Mollie: I think you should try some of that Nobel Prize winner sperm. Rona: Get outta here. Nobel Prize winners ejaculating in jars? Mollie: Well, give it a shot. Don't you want a smart baby? Rona: That's all I need. A baby telling me what an IDIOT I am. Like I don't get enough of that at work?
Albert: Beth has finally agreed to a divorce. Oh, Mollie I'm so glad you waited. Mollie: I knew that if I was patient, this day would come.
Mollie: Dr. Spock does not just want to sell a book! Dr. Spock loves us. During the Vietnam War, Dr. Spock was out protesting in the streets! James: God, I'm sorry I said anything about Dr. Spock, okay. James: I can't believe she's getting that upset about a Vulcan. Big ears, no emotions, right?
Secretary: Is he yours?

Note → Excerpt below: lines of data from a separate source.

Lemma alternatives_panel_is_consistent_witness :
  (1 < length [[500; 1000; 500; 1000]; [2000; 500; 250; 250]])%nat ∧
  ∃ panels,
    display_alternative_combinations
      [[500; 1000; 500; 1000]; [2000; 500; 250; 250]] 3000
    = alternatives_header
        (length [[500; 1000; 500; 1000]; [2000; 500; 250; 250]]) 3000
      :: panels ∧
    length panels
    = length [[500; 1000; 500; 1000]; [2000; 500; 250; 250]] ∧
    ∀ i alt,
      [[500; 1000; 500; 1000]; [2000; 500; 250; 250]] !! i = Some alt →
      ∃ lines,
        panels !! i = Some (combination (S i) lines (length alt) (sum alt)) ∧
        (∀ c v t, (c, v, t) ∈ lines ↔
                  v ∈ alt ∧ c = occurrences v alt ∧ t = c * v) ∧
        sum ((λ line, line.1.1) <$> lines) = Z.of_nat (length alt) ∧
        sum ((λ line, line.2) <$> lines) = sum alt.
Proof.
  split; [simpl; lia|].
  apply (alternatives_panel_is_consistent
           [[500; 1000; 500; 1000]; [2000; 500; 250; 250]] 3000).
  simpl. lia.
Defined.

Lemma on_generate_positive target count s :
  0 < target → 0 < count →
  on_generate target count s
  = (if decide (target < count * 250) then
       ret [too_low_error (count * 250) count]
     else
       distribution <- generate_coupon_distribution target count ;;
       match distribution with
       | Some distribution =>
         if truthy distribution && bool_decide (sum distribution = target)
         then
           alternatives <- generate_alternative_combinations target count 5 ;;
           ret ([success_message]
                ++ display_coupon_summary distribution
                ++ display_alternative_combinations alternatives target
                ++ [individual_values
                      (imap (λ i value, ((i mod 5)%nat, S i, value))
                            distribution)])
         else ret [no_exact_error]
       | None => ret [no_exact_error]
       end) s.
Proof.
  intros Htarget Hcount. unfold on_generate.
  rewrite !bool_decide_eq_true_2 by lia. cbn [andb].
  by rewrite bind_run, min_COUPON_VALUES.
Qed.

(** X12. What the button can show for positive inputs, whatever the random
    choices: below the minimum, the "too low" error with the minimum
    [count * 250], and no draw is made; otherwise either the "could not
    generate" error, or the success message with a distribution of
    [count] denominations that sums to [target], a summary whose total is
    [target], and at most 5 alternatives, each of [count] coupons summing
    to [target]. *)
Theorem button_shows_only_exact_distributions target count s :
  0 < target → 0 < count →
  ∃ out s',
    on_generate target count s = Ok (out, s') ∧
    ((target < count * 250 ∧
      out = [too_low_error (count * 250) count] ∧ s' = s) ∨
     (count * 250 ≤ target ∧ out = [no_exact_error]) ∨
     (∃ d alts,
        out = [success_message]
              ++ display_coupon_summary d
              ++ display_alternative_combinations alts target
              ++ [individual_values
                    (imap (λ i value, ((i mod 5)%nat, S i, value)) d)] ∧
        Z.of_nat (length d) = count ∧
        (∀ v, v ∈ d → v ∈ COUPON_VALUES) ∧
        sum d = target ∧
        summary_total target ∈ out ∧
        (length alts ≤ 5)%nat ∧
        ∀ a, a ∈ alts → sum a = target ∧ Z.of_nat (length a) = count)).
Proof.
  intros Htarget Hcount. rewrite on_generate_positive by done.
  case_decide as Hlow.
  { exists [too_low_error (count * 250) count], s. split; [done|]. by left. }
  rewrite bind_run.
  destruct (generate_spec target count s) as (r & s1 & -> & Hr).
  destruct r as [d|]; [|lia].
  destruct Hr as (_ & Hlen & Hd & _).
  destruct (truthy d && bool_decide (sum d = target)) eqn:Hok.
  - apply andb_true_iff in Hok as [_ Hsum%bool_decide_eq_true].
    rewrite bind_run.
    destruct (alternatives_run_spec target count 5 s1)
      as ([alts calls] & s2 & Hrun & (Hsums & _) & Hle & _); [lia|].
    cbn [fst] in Hsums, Hle.
    rewrite (alternatives_of_run _ _ _ _ _ _ _ Hrun).
    eexists _, s2. split; [done|]. right. right. exists d, alts.
    split; [done|]. split; [lia|]. split; [by apply Forall_forall|].
    split; [done|]. split; [|split; [lia|done]].
    rewrite display_coupon_summary_eq, Hsum.
    rewrite !elem_of_app, !elem_of_cons. tauto.
  - exists [no_exact_error], s1. split; [done|]. right. left. split; [lia|done].
Qed.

James: Yeah, but they don't know who the real mother is yet.
Mollie: Ma, what would you have done if Daddy was married when you first met him? Rosie: I wouldn't have fallen in love. Mollie: Well, you can't control who you fall in love with. Rosie: Why not? Mollie: You just can't! Rosie: Listen. Listen, take your father here. What's his favorite food? Together: Cheesecake. Rosie: What did Dr. Slocum tell him? Mollie: Cut back on cholesterol. Rosie: So, now he doesn't eat cheesecake. It's the same exact thing.
James: You never look through that thing, do you? Mollie: Why do you say that? James: 'Cause you're still carrying around your diaphragm.
Mollie: Grandpa, did you eat all these candy bars today? Grandpa: What candy? The bastards STOLE my candy!
Mollie: Where are the parachutes? James: Parachutes? There are no parachutes. Mollie: No parachutes? Didn't you ever see 'Sweet Dreams'? 'The Buddy Holly Story'? 'La Bamba'? James: There's a big difference. They're, like, rock legends, and we're not.